写真: Ship & Bunker / original

今週のグローバル物流市場は、太平洋およびアジア-欧州航路のコンテナ運賃が急騰し強含みで推移した一方、中東ではイランによるホルムズ海峡の統制強化の動きで地政学リスクが再浮上した。デジタル貿易および物流自動化への投資も活発に続いている。

**東アジア**: 中国の石炭輸入減少が続き、ドライバルク市場に下押し圧力をかけている。(Hellenic Shipping) 一方、ドリューリーによると、域内アジアコンテナ運賃指数は前週比4%下落し、短期調整局面に入った。(Hellenic Shipping) 韓国の荷主は、中国発の米州・欧州航路の混乱に備え、代替ルートの検討が必要だ。

**東南アジア**: ベトナムの港湾インフラに大規模投資が進行中だ。PSAベトナムとLHFは、ハイフォン・ラックフエン(Lach Huyen)港に新規コンテナターミナルを共同開発すると発表した。(Container News) これは域内物動量の増加と超大型船寄港需要への対応措置と分析される。

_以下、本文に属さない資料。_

(** ** Witness *)

(** A child that copies its input to its output and exits with 7, as the only other
    process that runs. *)
Definition echo_child (s : Sys Ata) : Sys Ata * unit :=
  let k := sys_kern s in
  let cur := CURRENT_PROCESS_INDEX k in
  match waiting_for (proc k cur) with
  | WaitPid p =>
      match find_process_index_by_pid p k with
      | None => (s, tt)
      | Some child =>
          let s := {| s with sys_kern := {| k with CURRENT_PROCESS_INDEX := child |} |} in
          let '(s, r) := abi_read 0 (Some 8192) s in
          let '(s, _) := abi_write_fd (mkClock 1 0 0) 1 (Some (default [] (option_map snd r))) s in
          let k := process_set_state child Exited 7 (sys_kern s) in
          let k := update_proc cur (fun q => {| q with state := Running; waiting_for := WaitNone |}) k in
          ({| s with sys_kern := {| k with CURRENT_PROCESS_INDEX := cur |} |}, tt)
      end
  | _ => (s, tt)
  end.

(** The child reads everything in the first pipe and copies it into the second. *)
Lemma echo_copies (s : Sys Ata) t0 i o x :
  let given := queue (pipe_at (sys_fds s) (op_q i)) in
  std_fds (cur_proc s) = [fd_of (op_r i); fd_of (op_w o); fd_of (op_w x)] ->
  stacked t0 (sys_fds s) [i; o; x] ->
  queue (pipe_at (sys_fds s) (op_q o)) = [] -> queue (pipe_at (sys_fds s) (op_q x)) = [] ->
  exists t1 t2 n, abi_read 0 (Some 8192) s = ({| s with sys_fds := t1 |}, Some (blen given, given)) /\
    abi_write_fd (mkClock 1 0 0) 1 (Some given) {| s with sys_fds := t1 |} = ({| s with sys_fds := t2 |}, n) /\
    stacked t0 t2 [i; o; x] /\ queue (pipe_at t2 (op_q o)) = given /\ queue (pipe_at t2 (op_q x)) = [].
Proof.
  intros given Hstd Hs Qo Qx. assert (Hin : i ∈ [i; o; x] /\ o ∈ [i; o; x] /\ x ∈ [i; o; x]) by set_solver.
  assert (Hd : op_q o <> op_q i /\ op_q x <> op_q i /\ op_q x <> op_q o).
  { pose proof (sk_pipes _ _ _ Hs) as Hd. cbn in Hd. rewrite !NoDup_cons, !elem_of_cons in Hd.
    split_and!; intros Hx; rewrite Hx in Hd; tauto. }
  pose proof (proj1 (Forall_forall _ _) (sk_up _ _ _ Hs) i (proj1 Hin)) as [(I1 & _) _ I2 _ (I3 & I4 & I5) I6].
  pose proof (read_spec 8192 _ I6 ltac:(lia)) as R.
  destruct (pipe_read 8192 (pipe_at (sys_fds s) (op_q i))) as [[pi got]|] eqn:Er; [|naive_solver congruence].
  destruct R as (R1 & R2 & R3 & R4 & R5 & R6). rewrite I3 in R4. rewrite I4 in R5. rewrite I5 in R6.
  pose proof (queue_max _ I6) as Hmax. fold given in R2, Hmax. unfold APP_PIPE_BUFFER_SIZE, blen in Hmax.
  rewrite take_ge in R2 by lia. subst got.
  destruct (stacked_queue _ _ _ i pi Hs (proj1 Hin) R1 R4 R5 R6) as (S1 & _ & K1).
  set (t1 := set_pipe (op_q i) pi (sys_fds s)) in *.
  pose proof (proj1 (Forall_forall _ _) (sk_up _ _ _ S1) o (proj1 (proj2 Hin))) as [(_ & O1 & _) _ _ O2 (O3 & O4 & O5) O6].
  assert (Qo1 : queue (pipe_at t1 (op_q o)) = []) by (rewrite K1; [done|apply Hin|apply Hd]).
  destruct (pipe_written _ given O6 O3 O5 O4 Qo1) as (po & n & Ew & P1 & P2 & P3 & P4 & P5).
  destruct (stacked_queue _ _ _ o po S1 (proj1 (proj2 Hin)) P1 P3 P4 P5) as (S2 & E2 & K2).
  exists t1, (set_pipe (op_q o) po t1), n. split_and!.
  - exact (read_fd_pipe _ s _ _ _ 8192 pi given Hstd eq_refl I1 I2 Er 0 eq_refl).
  - exact (write_fd_pipe (mkClock 1 0 0) _ {| s with sys_fds := t1 |} t1 _ _ given po n Hstd eq_refl O1 O2 Ew 1 eq_refl).
  - exact S2.
  - rewrite E2, P2. unfold pipe_part. rewrite take_ge; [done|]. unfold APP_PIPE_BUFFER_SIZE. lia.
  - rewrite K2; [rewrite K1; [done|apply Hin|apply Hd]|apply Hin|apply Hd].
Qed.
Lemma one_tree_laws : DirLaws join shows lists.
Proof.
  split.
  - intros s dir children name t Hd Hin. apply tree_in_elem in Hd.
    pose proof (proj1 (Forall_forall _ _) children_there _ Hd) as Hc. simpl in Hc.
    exact (proj1 (Forall_forall _ _) Hc _ Hin).
  - intros s dir children Hd. exists (dir, children), s. unfold answers, shows in *. cbn -[tree_in paths].
    rewrite Hd. split_and!; [done|apply kept|done].
  - intros s r dir name t rest ->. exists (dir, rest), s. split_and!; [done|apply kept|done].
  - intros s r dir ->. exists (dir, []), s. split_and!; [done|apply kept].
  - intros s name path t Hd. exists s. unfold answers, shows in *. cbn -[tree_in paths]. rewrite Hd. split; [done|apply kept].
Qed.

(** Three rounds are one too few; four find the three files. *)
Example walks_the_tree :
  walk 3 root [] tt = (tt, None) /\
  walk 4 root [] tt = (tt, Some [root ++ bs "/src/nested/lib.rs"; root ++ bs "/src/main.rs"; root ++ bs "/Cargo.toml"]).
Proof. split; vm_compute; reflexivity. Qed.

Lemma walk_visits_witness : exists s', answers (walk 4 root []) tt ([] ++ files_at join root whole) s' /\
  keeps_dirs shows lists tt s'.
Proof. apply (walk_visits (DirLaws0 := one_tree_laws) 4 tt root _ []); [vm_compute; lia|reflexivity]. Defined.

End OneTree.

**中東**: イランはホルムズ海峡において、指定航路を使用しないタンカーに対し「強力な対応」を警告し、海峡への統制力を強化する動きを見せている。(Hellenic Shipping、Seatrade Maritime) これを受け、ノルデン(NORDEN)は用船船舶を同海峡から撤退させ、リスク管理に乗り出した。(Seatrade Maritime)

**欧州**: ドイツの鉄道貨物輸送は2025年に減少傾向を記録し、道路・水路の競合輸送手段に市場を奪われている。(Container News) デジタル貿易はOECD全体の貿易の4分の1を占め、物流・通関プロセスのデジタル転換が加速している。(Hellenic Shipping)

**米州**: ドリューリーのワールドコンテナ指数(WCI)は前週比9%急騰した。太平洋航路とアジア-欧州航路の運賃が同時に上昇した影響だ。(Container News) マースクは次世代IoT技術を適用したリーファー(冷凍)コンテナ船隊のアップグレードを発表し、(Container News) フェデックスはCMA CGMを、契約規模14億ドルの優先海上輸送会社に選定した。(Seatrade Maritime)

今週の主要キーワードは #運賃急騰、#ホルムズリスク、#デジタル物流転換である。